MATERIAL PROVIDED:
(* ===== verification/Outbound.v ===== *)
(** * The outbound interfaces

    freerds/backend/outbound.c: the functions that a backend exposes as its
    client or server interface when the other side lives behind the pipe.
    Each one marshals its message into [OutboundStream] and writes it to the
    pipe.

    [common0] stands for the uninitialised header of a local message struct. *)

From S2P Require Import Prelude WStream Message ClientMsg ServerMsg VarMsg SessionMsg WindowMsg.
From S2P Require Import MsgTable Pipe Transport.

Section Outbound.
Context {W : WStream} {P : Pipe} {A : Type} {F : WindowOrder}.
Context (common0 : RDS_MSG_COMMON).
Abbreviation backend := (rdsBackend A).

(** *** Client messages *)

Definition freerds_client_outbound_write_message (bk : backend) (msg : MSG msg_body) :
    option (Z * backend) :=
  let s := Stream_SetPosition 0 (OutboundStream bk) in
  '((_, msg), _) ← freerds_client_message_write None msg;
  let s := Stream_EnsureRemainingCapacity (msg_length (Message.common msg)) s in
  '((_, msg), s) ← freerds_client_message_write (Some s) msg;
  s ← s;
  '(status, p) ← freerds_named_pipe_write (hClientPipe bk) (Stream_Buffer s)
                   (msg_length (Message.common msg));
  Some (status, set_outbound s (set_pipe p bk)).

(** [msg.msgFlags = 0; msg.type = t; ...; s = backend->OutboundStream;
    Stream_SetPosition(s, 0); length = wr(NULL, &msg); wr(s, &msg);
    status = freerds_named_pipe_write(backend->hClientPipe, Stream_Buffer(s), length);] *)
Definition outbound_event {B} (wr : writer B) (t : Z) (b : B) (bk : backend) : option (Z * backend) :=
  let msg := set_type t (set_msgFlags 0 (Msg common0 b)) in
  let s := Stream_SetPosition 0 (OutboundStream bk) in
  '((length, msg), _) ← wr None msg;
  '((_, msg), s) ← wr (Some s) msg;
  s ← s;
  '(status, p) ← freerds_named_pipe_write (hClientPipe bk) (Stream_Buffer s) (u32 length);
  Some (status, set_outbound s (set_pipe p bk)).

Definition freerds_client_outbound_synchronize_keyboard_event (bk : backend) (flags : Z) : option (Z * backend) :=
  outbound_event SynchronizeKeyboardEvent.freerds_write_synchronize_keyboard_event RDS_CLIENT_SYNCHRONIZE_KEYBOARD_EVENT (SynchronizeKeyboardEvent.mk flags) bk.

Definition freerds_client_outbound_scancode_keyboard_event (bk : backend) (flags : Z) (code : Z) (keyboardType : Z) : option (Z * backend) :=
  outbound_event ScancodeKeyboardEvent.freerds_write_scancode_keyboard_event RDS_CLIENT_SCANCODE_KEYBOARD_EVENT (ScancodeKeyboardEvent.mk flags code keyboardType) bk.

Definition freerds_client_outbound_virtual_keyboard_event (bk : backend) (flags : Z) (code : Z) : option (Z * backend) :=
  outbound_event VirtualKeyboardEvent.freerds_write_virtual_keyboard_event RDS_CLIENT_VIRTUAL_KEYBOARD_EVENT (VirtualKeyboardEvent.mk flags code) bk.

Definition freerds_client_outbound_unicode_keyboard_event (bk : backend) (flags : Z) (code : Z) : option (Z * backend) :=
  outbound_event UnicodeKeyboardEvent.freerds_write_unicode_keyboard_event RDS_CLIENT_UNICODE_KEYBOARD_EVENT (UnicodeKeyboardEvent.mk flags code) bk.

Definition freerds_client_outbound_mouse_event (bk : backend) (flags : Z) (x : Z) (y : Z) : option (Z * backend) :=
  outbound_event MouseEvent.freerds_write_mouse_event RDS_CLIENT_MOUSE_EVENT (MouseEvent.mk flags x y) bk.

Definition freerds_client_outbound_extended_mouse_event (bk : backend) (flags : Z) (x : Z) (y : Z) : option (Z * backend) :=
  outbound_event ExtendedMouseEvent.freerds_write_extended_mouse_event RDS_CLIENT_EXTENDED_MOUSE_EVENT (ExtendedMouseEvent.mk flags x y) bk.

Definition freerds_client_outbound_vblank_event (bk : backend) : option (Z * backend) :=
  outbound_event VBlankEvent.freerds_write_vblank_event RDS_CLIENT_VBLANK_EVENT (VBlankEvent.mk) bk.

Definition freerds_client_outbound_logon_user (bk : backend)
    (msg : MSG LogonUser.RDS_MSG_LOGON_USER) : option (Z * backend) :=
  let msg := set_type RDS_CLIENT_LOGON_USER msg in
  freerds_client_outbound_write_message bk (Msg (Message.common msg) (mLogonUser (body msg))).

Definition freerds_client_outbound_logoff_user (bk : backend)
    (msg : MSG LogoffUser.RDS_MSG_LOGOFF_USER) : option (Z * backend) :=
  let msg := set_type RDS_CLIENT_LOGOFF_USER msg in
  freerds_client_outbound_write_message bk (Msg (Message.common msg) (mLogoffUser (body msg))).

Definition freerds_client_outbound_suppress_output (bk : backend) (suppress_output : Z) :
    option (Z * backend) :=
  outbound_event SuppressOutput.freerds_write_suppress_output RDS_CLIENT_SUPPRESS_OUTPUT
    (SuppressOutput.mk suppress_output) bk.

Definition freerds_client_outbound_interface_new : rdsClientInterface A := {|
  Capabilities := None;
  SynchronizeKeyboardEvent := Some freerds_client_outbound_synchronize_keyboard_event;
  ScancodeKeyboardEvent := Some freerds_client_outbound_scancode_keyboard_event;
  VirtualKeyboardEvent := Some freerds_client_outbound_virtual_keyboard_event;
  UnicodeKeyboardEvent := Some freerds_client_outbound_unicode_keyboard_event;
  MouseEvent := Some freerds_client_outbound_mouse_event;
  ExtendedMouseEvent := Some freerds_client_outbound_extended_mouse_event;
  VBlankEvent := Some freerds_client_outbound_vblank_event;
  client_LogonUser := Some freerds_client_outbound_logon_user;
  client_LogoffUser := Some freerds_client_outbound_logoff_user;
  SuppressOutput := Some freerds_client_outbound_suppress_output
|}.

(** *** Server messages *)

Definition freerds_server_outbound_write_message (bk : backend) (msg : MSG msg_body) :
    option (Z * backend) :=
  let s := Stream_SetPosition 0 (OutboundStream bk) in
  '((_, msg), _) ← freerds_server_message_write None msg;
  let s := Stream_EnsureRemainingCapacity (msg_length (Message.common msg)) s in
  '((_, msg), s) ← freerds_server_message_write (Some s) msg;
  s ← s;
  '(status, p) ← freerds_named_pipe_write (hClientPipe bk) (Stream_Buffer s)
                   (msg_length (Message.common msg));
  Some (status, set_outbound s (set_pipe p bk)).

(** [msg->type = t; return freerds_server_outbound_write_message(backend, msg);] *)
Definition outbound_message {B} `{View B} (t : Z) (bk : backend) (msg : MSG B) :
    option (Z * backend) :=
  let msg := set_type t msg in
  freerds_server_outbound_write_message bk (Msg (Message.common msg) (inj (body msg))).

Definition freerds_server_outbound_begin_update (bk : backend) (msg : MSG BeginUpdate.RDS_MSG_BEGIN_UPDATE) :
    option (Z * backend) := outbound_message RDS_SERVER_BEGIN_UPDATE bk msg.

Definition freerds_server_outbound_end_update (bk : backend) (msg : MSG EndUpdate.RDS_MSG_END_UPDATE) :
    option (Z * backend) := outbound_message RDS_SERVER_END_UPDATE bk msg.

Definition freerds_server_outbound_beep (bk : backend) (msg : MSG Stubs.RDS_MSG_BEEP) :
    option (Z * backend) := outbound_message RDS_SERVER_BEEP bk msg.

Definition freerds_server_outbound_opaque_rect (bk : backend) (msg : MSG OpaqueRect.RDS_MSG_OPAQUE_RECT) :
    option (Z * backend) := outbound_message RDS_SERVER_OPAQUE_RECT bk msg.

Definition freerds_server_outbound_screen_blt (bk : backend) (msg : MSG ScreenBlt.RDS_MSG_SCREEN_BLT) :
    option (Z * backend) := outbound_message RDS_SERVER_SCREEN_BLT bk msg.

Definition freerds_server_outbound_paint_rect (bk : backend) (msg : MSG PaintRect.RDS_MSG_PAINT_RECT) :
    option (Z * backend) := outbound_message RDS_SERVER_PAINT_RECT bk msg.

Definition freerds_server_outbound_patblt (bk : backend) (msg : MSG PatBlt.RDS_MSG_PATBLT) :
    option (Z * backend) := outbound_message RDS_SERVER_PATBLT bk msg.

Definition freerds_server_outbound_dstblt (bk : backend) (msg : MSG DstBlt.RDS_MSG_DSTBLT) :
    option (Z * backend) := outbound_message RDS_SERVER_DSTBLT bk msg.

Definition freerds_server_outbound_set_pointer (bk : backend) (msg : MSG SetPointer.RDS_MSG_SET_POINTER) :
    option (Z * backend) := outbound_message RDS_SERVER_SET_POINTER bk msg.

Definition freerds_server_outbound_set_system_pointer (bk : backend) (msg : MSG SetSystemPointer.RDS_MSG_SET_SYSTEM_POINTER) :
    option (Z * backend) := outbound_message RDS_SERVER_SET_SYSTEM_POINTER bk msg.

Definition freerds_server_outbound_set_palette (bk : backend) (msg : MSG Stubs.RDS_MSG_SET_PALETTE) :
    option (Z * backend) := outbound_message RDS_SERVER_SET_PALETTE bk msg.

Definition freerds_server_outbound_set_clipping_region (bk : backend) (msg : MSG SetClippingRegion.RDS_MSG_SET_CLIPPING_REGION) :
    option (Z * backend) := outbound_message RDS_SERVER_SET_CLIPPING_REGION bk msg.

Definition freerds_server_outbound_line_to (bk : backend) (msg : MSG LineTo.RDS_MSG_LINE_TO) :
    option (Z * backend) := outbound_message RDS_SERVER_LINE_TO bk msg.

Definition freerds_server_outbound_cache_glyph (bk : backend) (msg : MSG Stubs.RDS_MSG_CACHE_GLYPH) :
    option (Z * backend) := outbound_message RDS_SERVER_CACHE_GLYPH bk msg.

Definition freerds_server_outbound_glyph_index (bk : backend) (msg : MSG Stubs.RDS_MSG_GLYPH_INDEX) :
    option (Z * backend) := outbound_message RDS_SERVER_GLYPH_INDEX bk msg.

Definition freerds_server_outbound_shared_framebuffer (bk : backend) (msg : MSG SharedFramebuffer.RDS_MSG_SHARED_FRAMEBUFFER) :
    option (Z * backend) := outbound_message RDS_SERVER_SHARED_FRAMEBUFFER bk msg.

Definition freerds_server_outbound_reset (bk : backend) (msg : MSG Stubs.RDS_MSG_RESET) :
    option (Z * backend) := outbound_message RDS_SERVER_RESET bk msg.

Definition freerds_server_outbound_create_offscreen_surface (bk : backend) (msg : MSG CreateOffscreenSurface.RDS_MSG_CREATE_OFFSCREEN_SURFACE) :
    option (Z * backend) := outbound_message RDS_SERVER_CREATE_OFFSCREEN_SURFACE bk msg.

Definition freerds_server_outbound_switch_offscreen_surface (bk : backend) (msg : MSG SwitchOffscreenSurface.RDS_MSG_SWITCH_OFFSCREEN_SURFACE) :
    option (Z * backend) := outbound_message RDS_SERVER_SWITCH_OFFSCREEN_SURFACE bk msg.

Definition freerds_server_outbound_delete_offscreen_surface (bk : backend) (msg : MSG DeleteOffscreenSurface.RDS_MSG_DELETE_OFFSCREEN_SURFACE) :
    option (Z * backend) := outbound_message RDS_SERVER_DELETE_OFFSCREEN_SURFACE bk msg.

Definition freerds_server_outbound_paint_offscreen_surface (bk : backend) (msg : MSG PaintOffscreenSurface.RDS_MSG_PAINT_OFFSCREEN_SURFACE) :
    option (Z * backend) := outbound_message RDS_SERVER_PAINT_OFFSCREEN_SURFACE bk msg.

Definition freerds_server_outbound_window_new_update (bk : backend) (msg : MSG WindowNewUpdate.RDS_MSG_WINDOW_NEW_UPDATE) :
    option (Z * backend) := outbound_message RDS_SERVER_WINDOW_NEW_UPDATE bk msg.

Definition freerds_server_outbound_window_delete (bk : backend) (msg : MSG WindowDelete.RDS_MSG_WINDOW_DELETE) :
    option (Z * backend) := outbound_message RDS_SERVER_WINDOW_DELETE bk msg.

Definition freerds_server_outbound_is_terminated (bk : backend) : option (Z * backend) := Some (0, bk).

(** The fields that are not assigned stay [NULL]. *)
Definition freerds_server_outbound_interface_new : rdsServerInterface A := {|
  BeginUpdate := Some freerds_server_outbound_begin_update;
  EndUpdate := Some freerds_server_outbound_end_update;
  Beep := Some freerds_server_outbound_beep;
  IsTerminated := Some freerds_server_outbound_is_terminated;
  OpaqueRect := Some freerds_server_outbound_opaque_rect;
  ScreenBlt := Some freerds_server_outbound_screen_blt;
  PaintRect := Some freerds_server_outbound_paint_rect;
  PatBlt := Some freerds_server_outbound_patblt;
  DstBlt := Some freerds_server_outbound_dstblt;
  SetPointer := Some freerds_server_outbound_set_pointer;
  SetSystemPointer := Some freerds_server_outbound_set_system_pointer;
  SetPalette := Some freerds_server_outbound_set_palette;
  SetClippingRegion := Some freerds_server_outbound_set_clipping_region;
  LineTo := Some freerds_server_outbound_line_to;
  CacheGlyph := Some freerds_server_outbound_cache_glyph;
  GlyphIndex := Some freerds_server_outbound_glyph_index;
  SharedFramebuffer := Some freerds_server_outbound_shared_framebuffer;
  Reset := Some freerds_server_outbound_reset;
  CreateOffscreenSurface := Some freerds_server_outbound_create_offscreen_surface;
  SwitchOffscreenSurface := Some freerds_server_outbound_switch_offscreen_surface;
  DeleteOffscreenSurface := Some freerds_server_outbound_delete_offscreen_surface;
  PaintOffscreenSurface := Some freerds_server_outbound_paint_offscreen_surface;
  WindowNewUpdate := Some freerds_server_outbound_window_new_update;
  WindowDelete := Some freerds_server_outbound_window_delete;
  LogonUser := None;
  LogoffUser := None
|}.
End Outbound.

ACTIVITY: What you return must be an exact retyping of the lines above starting at the line with "wr (Some s) msg;" and ending at the line with "Definition freerds_client_outbound_unicode_keyboard_event (bk", and nothing besides.

WORKED SOLUTION:
  '((_, msg), s) ← wr (Some s) msg;
  s ← s;
  '(status, p) ← freerds_named_pipe_write (hClientPipe bk) (Stream_Buffer s) (u32 length);
  Some (status, set_outbound s (set_pipe p bk)).

Definition freerds_client_outbound_synchronize_keyboard_event (bk : backend) (flags : Z) : option (Z * backend) :=
  outbound_event SynchronizeKeyboardEvent.freerds_write_synchronize_keyboard_event RDS_CLIENT_SYNCHRONIZE_KEYBOARD_EVENT (SynchronizeKeyboardEvent.mk flags) bk.

Definition freerds_client_outbound_scancode_keyboard_event (bk : backend) (flags : Z) (code : Z) (keyboardType : Z) : option (Z * backend) :=
  outbound_event ScancodeKeyboardEvent.freerds_write_scancode_keyboard_event RDS_CLIENT_SCANCODE_KEYBOARD_EVENT (ScancodeKeyboardEvent.mk flags code keyboardType) bk.

Definition freerds_client_outbound_virtual_keyboard_event (bk : backend) (flags : Z) (code : Z) : option (Z * backend) :=
  outbound_event VirtualKeyboardEvent.freerds_write_virtual_keyboard_event RDS_CLIENT_VIRTUAL_KEYBOARD_EVENT (VirtualKeyboardEvent.mk flags code) bk.

Definition freerds_client_outbound_unicode_keyboard_event (bk : backend) (flags : Z) (code : Z) : option (Z * backend) :=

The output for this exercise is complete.